**Task details:**
Word for word, give every line of the listing again.

----------------

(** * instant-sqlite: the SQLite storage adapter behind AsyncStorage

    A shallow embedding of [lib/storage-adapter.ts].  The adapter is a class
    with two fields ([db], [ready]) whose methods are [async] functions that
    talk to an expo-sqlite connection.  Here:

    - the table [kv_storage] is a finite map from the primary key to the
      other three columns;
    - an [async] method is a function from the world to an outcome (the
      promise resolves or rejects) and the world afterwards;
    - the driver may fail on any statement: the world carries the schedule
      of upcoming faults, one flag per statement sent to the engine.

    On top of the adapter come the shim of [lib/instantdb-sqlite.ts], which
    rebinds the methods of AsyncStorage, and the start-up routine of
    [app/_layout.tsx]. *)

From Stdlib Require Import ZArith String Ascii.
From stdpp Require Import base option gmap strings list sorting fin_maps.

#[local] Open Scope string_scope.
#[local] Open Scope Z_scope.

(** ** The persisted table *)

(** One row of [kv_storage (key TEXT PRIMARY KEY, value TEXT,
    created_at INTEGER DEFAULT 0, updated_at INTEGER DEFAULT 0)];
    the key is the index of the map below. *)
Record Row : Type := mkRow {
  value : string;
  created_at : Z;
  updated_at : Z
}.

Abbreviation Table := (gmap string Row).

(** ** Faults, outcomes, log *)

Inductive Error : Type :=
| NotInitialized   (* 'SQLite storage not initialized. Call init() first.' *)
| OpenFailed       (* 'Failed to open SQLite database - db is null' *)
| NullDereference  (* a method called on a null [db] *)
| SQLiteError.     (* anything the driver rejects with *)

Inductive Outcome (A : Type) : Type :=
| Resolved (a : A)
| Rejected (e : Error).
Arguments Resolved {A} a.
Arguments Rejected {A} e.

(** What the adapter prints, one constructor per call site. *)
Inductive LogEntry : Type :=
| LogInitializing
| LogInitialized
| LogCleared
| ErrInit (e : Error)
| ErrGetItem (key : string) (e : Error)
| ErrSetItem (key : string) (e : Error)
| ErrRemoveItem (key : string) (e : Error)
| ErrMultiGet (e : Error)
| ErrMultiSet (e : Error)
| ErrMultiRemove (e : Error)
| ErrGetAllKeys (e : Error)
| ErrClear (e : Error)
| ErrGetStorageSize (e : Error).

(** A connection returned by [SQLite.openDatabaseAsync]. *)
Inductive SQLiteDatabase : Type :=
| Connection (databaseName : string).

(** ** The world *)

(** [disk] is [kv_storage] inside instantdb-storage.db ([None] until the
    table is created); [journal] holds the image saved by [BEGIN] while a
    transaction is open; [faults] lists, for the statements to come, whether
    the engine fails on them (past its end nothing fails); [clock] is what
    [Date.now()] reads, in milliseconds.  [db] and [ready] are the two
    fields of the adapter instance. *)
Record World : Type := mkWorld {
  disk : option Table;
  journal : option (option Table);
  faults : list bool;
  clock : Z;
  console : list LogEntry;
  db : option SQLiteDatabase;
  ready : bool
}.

----------------

**Solved problem:**
(** * instant-sqlite: the SQLite storage adapter behind AsyncStorage

    A shallow embedding of [lib/storage-adapter.ts].  The adapter is a class
    with two fields ([db], [ready]) whose methods are [async] functions that
    talk to an expo-sqlite connection.  Here:

    - the table [kv_storage] is a finite map from the primary key to the
      other three columns;
    - an [async] method is a function from the world to an outcome (the
      promise resolves or rejects) and the world afterwards;
    - the driver may fail on any statement: the world carries the schedule
      of upcoming faults, one flag per statement sent to the engine.

    On top of the adapter come the shim of [lib/instantdb-sqlite.ts], which
    rebinds the methods of AsyncStorage, and the start-up routine of
    [app/_layout.tsx]. *)

From Stdlib Require Import ZArith String Ascii.
From stdpp Require Import base option gmap strings list sorting fin_maps.

#[local] Open Scope string_scope.
#[local] Open Scope Z_scope.

(** ** The persisted table *)

(** One row of [kv_storage (key TEXT PRIMARY KEY, value TEXT,
    created_at INTEGER DEFAULT 0, updated_at INTEGER DEFAULT 0)];
    the key is the index of the map below. *)
Record Row : Type := mkRow {
  value : string;
  created_at : Z;
  updated_at : Z
}.

Abbreviation Table := (gmap string Row).

(** ** Faults, outcomes, log *)

Inductive Error : Type :=
| NotInitialized   (* 'SQLite storage not initialized. Call init() first.' *)
| OpenFailed       (* 'Failed to open SQLite database - db is null' *)
| NullDereference  (* a method called on a null [db] *)
| SQLiteError.     (* anything the driver rejects with *)

Inductive Outcome (A : Type) : Type :=
| Resolved (a : A)
| Rejected (e : Error).
Arguments Resolved {A} a.
Arguments Rejected {A} e.

(** What the adapter prints, one constructor per call site. *)
Inductive LogEntry : Type :=
| LogInitializing
| LogInitialized
| LogCleared
| ErrInit (e : Error)
| ErrGetItem (key : string) (e : Error)
| ErrSetItem (key : string) (e : Error)
| ErrRemoveItem (key : string) (e : Error)
| ErrMultiGet (e : Error)
| ErrMultiSet (e : Error)
| ErrMultiRemove (e : Error)
| ErrGetAllKeys (e : Error)
| ErrClear (e : Error)
| ErrGetStorageSize (e : Error).

(** A connection returned by [SQLite.openDatabaseAsync]. *)
Inductive SQLiteDatabase : Type :=
| Connection (databaseName : string).

(** ** The world *)

(** [disk] is [kv_storage] inside instantdb-storage.db ([None] until the
    table is created); [journal] holds the image saved by [BEGIN] while a
    transaction is open; [faults] lists, for the statements to come, whether
    the engine fails on them (past its end nothing fails); [clock] is what
    [Date.now()] reads, in milliseconds.  [db] and [ready] are the two
    fields of the adapter instance. *)
Record World : Type := mkWorld {
  disk : option Table;
  journal : option (option Table);
  faults : list bool;
  clock : Z;
  console : list LogEntry;
  db : option SQLiteDatabase;
  ready : bool
}.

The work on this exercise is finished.